4. Penelitian barang bukti berupa logam mulia, permata, narkotika, obat-obatan dan barang bukti lainnya yang bersifat khusus dilakukan dengan bantuan tenaga ahli/laboratorium untuk mengetahui dan memastikan tentang mutu/kadarnya.

5. Selesai penelitian dibungkus kembali dan disegel dan dibuatkan berita acara.

6. Regristrasi barang bukti (bentuk formulir: RB-2).

7. Memberi label barang bukti (bentuk formulir: B-10).

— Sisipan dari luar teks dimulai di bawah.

(** Reading the struct back from its bytes. *)
Lemma hdr_disk_of_bytes_id h : wf_disk h -> hdr_disk_of_bytes (hdr_disk_bytes h) = h.
Proof.
  intros H. apply wf_disk_inv in H as H'.
  assert (Hf : forall k x off n, hdr_disk_fields h !! k = Some x ->
    zlen (mjoin (take k (hdr_disk_fields h))) = off -> zlen x = n ->
    slice off n (hdr_disk_bytes h) = x).
  { intros k x off n Hk <- <-. by apply slice_mjoin. }
  assert (Hz : forall k, zlen (mjoin (take k (hdr_disk_fields h))) =
    foldr (fun b n => zlen b + n) 0 (take k (hdr_disk_fields h))) by (intros; apply zlen_mjoin).
  destruct h. cbn in H'. unfold hdr_disk_of_bytes.
  f_equal; [eapply (Hf 0%nat)|eapply (Hf 1%nat)|eapply (Hf 2%nat)|eapply (Hf 3%nat)|eapply (Hf 4%nat)
    |eapply (Hf 5%nat)|eapply (Hf 6%nat)|eapply (Hf 7%nat)|eapply (Hf 8%nat)|eapply (Hf 9%nat)
    |eapply (Hf 10%nat)|eapply (Hf 11%nat)|eapply (Hf 12%nat)]; try reflexivity;
    rewrite ?Hz; cbn; lia.
Qed.

(** The first sector holds all fields but the padding. *)
Lemma hdr_disk_of_sector b :
  512 <= zlen b -> hdr_disk_of_bytes b = hdr_disk_of_bytes (slice 0 512 b ++ slice 512 3584 b).
Proof.
  intros Hb. assert (E : zlen (slice 0 512 b) = 512) by (apply zlen_slice; lia).
  unfold hdr_disk_of_bytes.
  rewrite !(fun o n H1 H2 => slice_app_l o n (slice 0 512 b) (slice 512 3584 b) H1 H2)
    by (rewrite ?E; lia).
  rewrite (slice_app_r 512) by lia. rewrite E.
  rewrite !slice_slice by lia. done.
Qed.

(** ** C strings in fields *)

Lemma cstr_app_cases b rest :
  cstr (b ++ rest) = if decide (x00 ∈ b) then cstr b else b ++ cstr rest.
Proof.
  induction b as [|c b IH]; [done|]. cbn [app cstr]. destruct (decide (c = x00)) as [->|Hc].
  - rewrite decide_True by (left). done.
  - rewrite IH. repeat case_decide; try done; set_solver.
Qed.

Lemma cstr_zeros b n : no_nul b -> (0 < n)%nat -> cstr (b ++ zeros n) = b.
Proof. intros Hb Hn. destruct n; [lia|]. by apply cstr_app_nul. Qed.

Lemma zlen_zeros n : zlen (zeros n) = Z.of_nat n.
Proof. unfold zlen, zeros. by rewrite length_replicate. Qed.

Lemma splice_zeros s n : zlen s <= Z.of_nat n -> splice 0 s (zeros n) = s ++ zeros (n - length s).
Proof. intros Hs. unfold splice, zeros. simpl. by rewrite drop_replicate. Qed.

Lemma string_field_spec n s :
  0 < n -> zlen (cstr s) < n -> string_field n s = cstr s ++ zeros (Z.to_nat (n - zlen (cstr s))).
Proof.
  intros Hn Hs. unfold string_field, terminated. rewrite take_ge by (unfold zlen in *; lia).
  rewrite splice_zeros by (unfold zlen in *; lia).
  set (m := (Z.to_nat n - length (cstr s))%nat). assert (Hm : (0 < m)%nat) by (unfold zlen in *; lia).
  replace (Z.to_nat (n - zlen (cstr s))) with m by (unfold zlen in *; lia).
  unfold splice. rewrite zlen_app, zlen_zeros. rewrite drop_ge.
  2: { rewrite length_app. unfold zeros. rewrite length_replicate. unfold zlen. simpl. lia. }
  rewrite app_nil_r. replace (Z.to_nat (zlen (cstr s) + Z.of_nat m - 1)) with (length (cstr s) + (m - 1))%nat
    by (unfold zlen in *; lia).
  rewrite take_app_add. rewrite <-app_assoc. f_equal. unfold zeros.
  rewrite take_replicate, Nat.min_l by lia. rewrite <-replicate_S_end. f_equal. lia.
Qed.

Lemma zlen_string_field n s : 0 < n -> zlen (cstr s) < n -> zlen (string_field n s) = n.
Proof.
  intros Hn Hs. rewrite string_field_spec by done. rewrite zlen_app, zlen_zeros. lia.
Qed.

Lemma cstr_string_field n s rest : 0 < n -> zlen (cstr s) < n -> cstr (string_field n s ++ rest) = cstr s.
Proof.
  intros Hn Hs. rewrite string_field_spec by done. rewrite <-app_assoc.
  destruct (Z.to_nat (n - zlen (cstr s))) as [|k] eqn:E; [lia|]. apply cstr_app_nul, cstr_no_nul.
Qed.

Lemma cstr_terminated_string_field n s :
  0 < n -> zlen (cstr s) < n -> cstr (terminated (string_field n s)) = cstr s.
Proof.
  intros Hn Hs. rewrite string_field_spec by done. unfold terminated, splice.
  set (k := Z.to_nat (n - zlen (cstr s))). rewrite zlen_app, zlen_zeros.
  rewrite drop_ge.
  2: { rewrite length_app. unfold zeros. rewrite length_replicate. unfold zlen in *. simpl. lia. }
  rewrite app_nil_r.
  replace (Z.to_nat (zlen (cstr s) + Z.of_nat k - 1)) with (length (cstr s) + (k - 1))%nat
    by (unfold zlen in *; lia).
  rewrite take_app_add. unfold zeros. rewrite take_replicate, Nat.min_l by lia.
  rewrite <-app_assoc, <-replicate_S_end.
  apply (cstr_zeros (cstr s) (S (k - 1))); [apply cstr_no_nul|lia].
Qed.

(** ** Headers that can be stored *)

Section facts.
Context `{JL : JsonCLaws} `{CHL : CryptHashLaws}.

(** A header in memory that the library may write: it is valid, its text
    parses back to its object, and its fields are terminated C strings. *)
Record storable (hdr : luks2_hdr) : Prop := {
  st_version : version hdr = 2;
  st_seqid : in_u 64 (seqid hdr);
  st_hdr_size : hdr_size hdr ∈ LUKS2_HDR2_OFFSETS;
  st_label : zlen (cstr (label hdr)) < LUKS2_LABEL_L;
  st_subsystem : zlen (cstr (subsystem hdr)) < LUKS2_LABEL_L;
  st_uuid : zlen (cstr (uuid hdr)) < LUKS2_UUID_L;
  st_alg : zlen (cstr (checksum_alg hdr)) < LUKS2_CHECKSUM_ALG_L;
  st_salt1 : zlen (salt1 hdr) = LUKS2_SALT_L;
  st_salt2 : zlen (salt2 hdr) = LUKS2_SALT_L;
  st_hash : 0 < crypt_hash_size (cstr (checksum_alg hdr));
  st_text : let text := json_object_to_json_string_ext (jobj hdr) in
    no_nul text /\ head text = Some x7b /\ zlen text < hdr_size hdr - LUKS2_HDR_BIN_LEN;
  st_parse : json_tokener_parse_ex (json_area_of hdr) =
    Some (jobj hdr, zlen (json_object_to_json_string_ext (jobj hdr)));
  st_valid : LUKS2_hdr_validate (jobj hdr) (hdr_size hdr - LUKS2_HDR_BIN_LEN) = 0;
}.

Lemma hdr2_offsets_bounds o : o ∈ LUKS2_HDR2_OFFSETS -> 0x4000 <= o <= 0x400000 /\ (4096 | o).
Proof.
  unfold LUKS2_HDR2_OFFSETS. intros H.
  repeat (apply elem_of_cons in H as [->|H]; [split; [lia|]|]); try (by apply elem_of_nil in H);
    [by exists 4|by exists 8|by exists 16|by exists 32|by exists 64|by exists 128|by exists 256
    |by exists 512|by exists 1024].
Qed.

8. Membuat kartu bukti (bentuk formulir: B-ll).

9. Melakukan penyimpanan barang bukti terhadap:

a. Surat berharga, uang, logam mulia permata yang nilainya Rp.10.000.000,00 ke atas disimpan di Bank Pemerintah.

b. Terhadap barang bukti yang bernilai Rp.10.000.000,00 ke bawah dititipkan pada bendahara untuk disimpan dalam brankas dcngan berita acara penitipan.

c. Terhadap barang bukti narkotika disimpan dengan penanganan khusus.

d. Terhadap barang bukti yang besar seperti kapal atau hewan dapat dititipkan pada tempat yang aman atau dititipkan pada pemiliknya.

e. Terhadap barang bukti kendaraan yang digunakan untuk mencari nafkah dititipkan pada pemiliknya.

f. Barang bukti yang lekas rusak, berbahaya serta biaya penyimpanan tinggi sejauh mungkin dengan persetujuan tersangka dapat digunakan ketentuan Pasal 45 KUHAP.